**Task description:**
Repeat nothing but the lines below running from the one containing "destruct (String.eqb (id" to the one containing "Lemma step_providers_sublist st". Keep both end lines.

**Dataset entries:**
>>>>
(** ** The refresh action *)

(** C5: however the refresh mutation settles, its handler raises one
    notification and leaves the collection, with every field of every row
    and the row order, as it was; so does a click on a row's refresh
    button. *)
Theorem refresh_frames_collection
    (st : State) (e : Error) (target : string) :
  providers (exec (settle refreshProviderMutation (Fulfilled tt)) st)
  = providers st
  ∧ toasts (exec (settle refreshProviderMutation (Fulfilled tt)) st)
    = toasts st ++ [refreshedToast]
  ∧ providers (exec (settle refreshProviderMutation (Rejected e)) st)
    = providers st
  ∧ toasts (exec (settle refreshProviderMutation (Rejected e)) st)
    = toasts st ++ [refreshFailedToast e]
  ∧ providers (exec (handleRefresh target) st) = providers st
  ∧ toasts (exec (handleRefresh target) st) = toasts st ++ [refreshedToast]
  ∧ filteredProviders (providers (exec (handleRefresh target) st))
      (searchQuery (exec (handleRefresh target) st))
    = filteredProviders (providers st) (searchQuery st).
Proof. by split_and!. Qed.

(** C9: the refresh handler does not depend on the provider id it is given:
    from the same state, any two ids yield the same next state, hence the
    same notification, and the same holds however the mutation settles. *)
Theorem handleRefresh_ignores_id (id1 id2 : string) (st : State) :
  handleRefresh id1 st = handleRefresh id2 st
  ∧ exec (handleRefresh id1) st = exec (handleRefresh id2) st
  ∧ toasts (exec (handleRefresh id1) st) = toasts (exec (handleRefresh id2) st)
  ∧ exec (handleRefresh id1) st
    = mkState (searchQuery st) (providers st) (deleteDialogOpen st)
        (selectedProviderId st) (toasts st ++ [refreshedToast]).
Proof. by split_and!. Qed.

(** ** Further properties of the view *)

Section view_facts.

Implicit Types (st : State) (target : string) (p : HealthcareProvider)
  (ps : list HealthcareProvider) (q : string).

Lemma substring_of_trans (a b c : string) :
  substring_of a b → substring_of b c → substring_of a c.
Proof.
  intros (p1 & s1 & ->) (p2 & s2 & ->).
  exists (p2 +:+ p1), (s1 +:+ s2). by rewrite <- !app_assoc_s.
Qed.

Lemma substring_of_lower (a b : string) :
  substring_of a b → substring_of (toLowerCase a) (toLowerCase b).
Proof.
  intros (pre & post & ->). exists (toLowerCase pre), (toLowerCase post).
  by rewrite !toLowerCase_app.
Qed.

Lemma includes_narrow (s a b : string) :
  substring_of a b → includes s b = true → includes s a = true.
Proof. rewrite !includes_spec. apply substring_of_trans. Qed.

Lemma matchesSearch_narrow q q' p :
  substring_of q q' → matchesSearch q' p = true → matchesSearch q p = true.
Proof.
  intros Hq%substring_of_lower. unfold matchesSearch, groupIdIncludes.
  rewrite !orb_true_iff.
  intros [[[H | H] | H] | H].
  - do 3 left. by eapply includes_narrow.
  - do 2 left. right. destruct (ehrGroupId p) as [g|]; [|done].
    apply andb_true_iff in H as [Ht H]. rewrite Ht. simpl.
    by eapply includes_narrow.
  - left. right. by eapply includes_narrow.
  - right. by eapply includes_narrow.
Qed.

Lemma filter_filter_imp {A} (f g : A → bool) (l : list A) :
  (∀ x, g x = true → f x = true) →
  List.filter g (List.filter f l) = List.filter g l.
Proof.
  intros Hgf. induction l as [|x l IH]; simpl; [done |].
  destruct (f x) eqn:Hf; simpl.
  - by rewrite IH.
  - destruct (g x) eqn:Hg; [| done]. apply Hgf in Hg. congruence.
Qed.

Lemma filter_is_sublist {A} (f : A → bool) (l : list A) :
  List.filter f l `sublist_of` l.
Proof.
  induction l as [|x l IH]; simpl; [constructor |].
  destruct (f x); by constructor.
Qed.

Lemma filter_swap {A} (f g : A → bool) (l : list A) :
  List.filter f (List.filter g l) = List.filter g (List.filter f l).
Proof.
  induction l as [|x l IH]; simpl; [done |].
  destruct (f x) eqn:Hf, (g x) eqn:Hg; simpl; rewrite ?Hf, ?Hg, ?IH; done.
Qed.

Lemma filter_twice {A} (f : A → bool) (l : list A) :
  List.filter f (List.filter f l) = List.filter f l.
Proof. by apply filter_filter_imp. Qed.

Lemma lowerChar_idemp (c : ascii) : lowerChar (lowerChar c) = lowerChar c.
Proof. destruct c as [[] [] [] [] [] [] [] []]; by vm_compute. Qed.

Lemma toLowerCase_idemp (s : string) :
  toLowerCase (toLowerCase s) = toLowerCase s.
Proof.
  induction s as [|c s IH]; simpl; [done |].
  by rewrite lowerChar_idemp, IH.
Qed.

(** The collection left by the delete mutation. *)
Lemma delete_providers target st :
  providers (exec (mutate deleteProviderMutation target) st)
  = List.filter (λ p, negb (String.eqb (id p) target)) (providers st).
Proof. done. Qed.

Lemma filter_forall {A} (f : A → bool) (l : list A) :
  Forall (λ x, f x = true) (List.filter f l).
Proof.
  induction l as [|x l IH]; simpl; [constructor |].
  destruct (f x) eqn:Hx; [by constructor | done].
Qed.

Lemma filter_one_removed ps target :
  NoDup (id <$> ps) → target ∈ id <$> ps →
  S (length (List.filter (λ p, negb (String.eqb (id p) target)) ps))
  = length ps.
Proof.
  induction ps as [|p ps IH]; simpl; intros Hnd Hin.
  - by apply elem_of_nil in Hin.
  - apply NoDup_cons in Hnd as [Hp Hnd].
    destruct (String.eqb (id p) target) eqn:Heq; simpl.
    + apply String.eqb_eq in Heq. subst target. f_equal. f_equal.
      apply filter_all. intros x Hx. apply keeps_iff. intros Hid.
      apply Hp. rewrite <- Hid. apply list_elem_of_fmap. by exists x.
    + f_equal. apply IH; [done |].
      apply elem_of_cons in Hin as [Hin | Hin]; [| done].
      apply String.eqb_neq in Heq. congruence.
Qed.

Lemma step_providers_sublist st (e : Event) :
  providers (step st e) `sublist_of` providers st.
Proof.
  destruct e; try reflexivity.
  unfold step, handleEvent.
  destruct (selectedProviderId st) as [t|] eqn:Hsel.
  - destruct (decide (t = "")) as [-> | Hne].
    + unfold exec, confirmDelete, mbind, effect_bind, getSelectedProviderId.
      by rewrite Hsel.
    + rewrite (confirmDelete_selected t st Hsel Hne), delete_providers.
      apply filter_is_sublist.
  - unfold exec, confirmDelete, mbind, effect_bind, getSelectedProviderId.
    by rewrite Hsel.
Qed.

Lemma step_toasts_prefix st (e : Event) :
  toasts st `prefix_of` toasts (step st e).
Proof.
  destruct e; try reflexivity; try (by eexists).
  unfold step, handleEvent.
  destruct (selectedProviderId st) as [t|] eqn:Hsel.
  - destruct (decide (t = "")) as [-> | Hne].
    + unfold exec, confirmDelete, mbind, effect_bind, getSelectedProviderId.
      by rewrite Hsel.
    + rewrite (confirmDelete_selected t st Hsel Hne), delete_mutate_state.
      by eexists.
  - unfold exec, confirmDelete, mbind, effect_bind, getSelectedProviderId.
    by rewrite Hsel.
Qed.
<<<<
**Solution:**
    destruct (String.eqb (id p) target) eqn:Heq; simpl.
    + apply String.eqb_eq in Heq. subst target. f_equal. f_equal.
      apply filter_all. intros x Hx. apply keeps_iff. intros Hid.
      apply Hp. rewrite <- Hid. apply list_elem_of_fmap. by exists x.
    + f_equal. apply IH; [done |].
      apply elem_of_cons in Hin as [Hin | Hin]; [| done].
      apply String.eqb_neq in Heq. congruence.
Qed.

Lemma step_providers_sublist st (e : Event) :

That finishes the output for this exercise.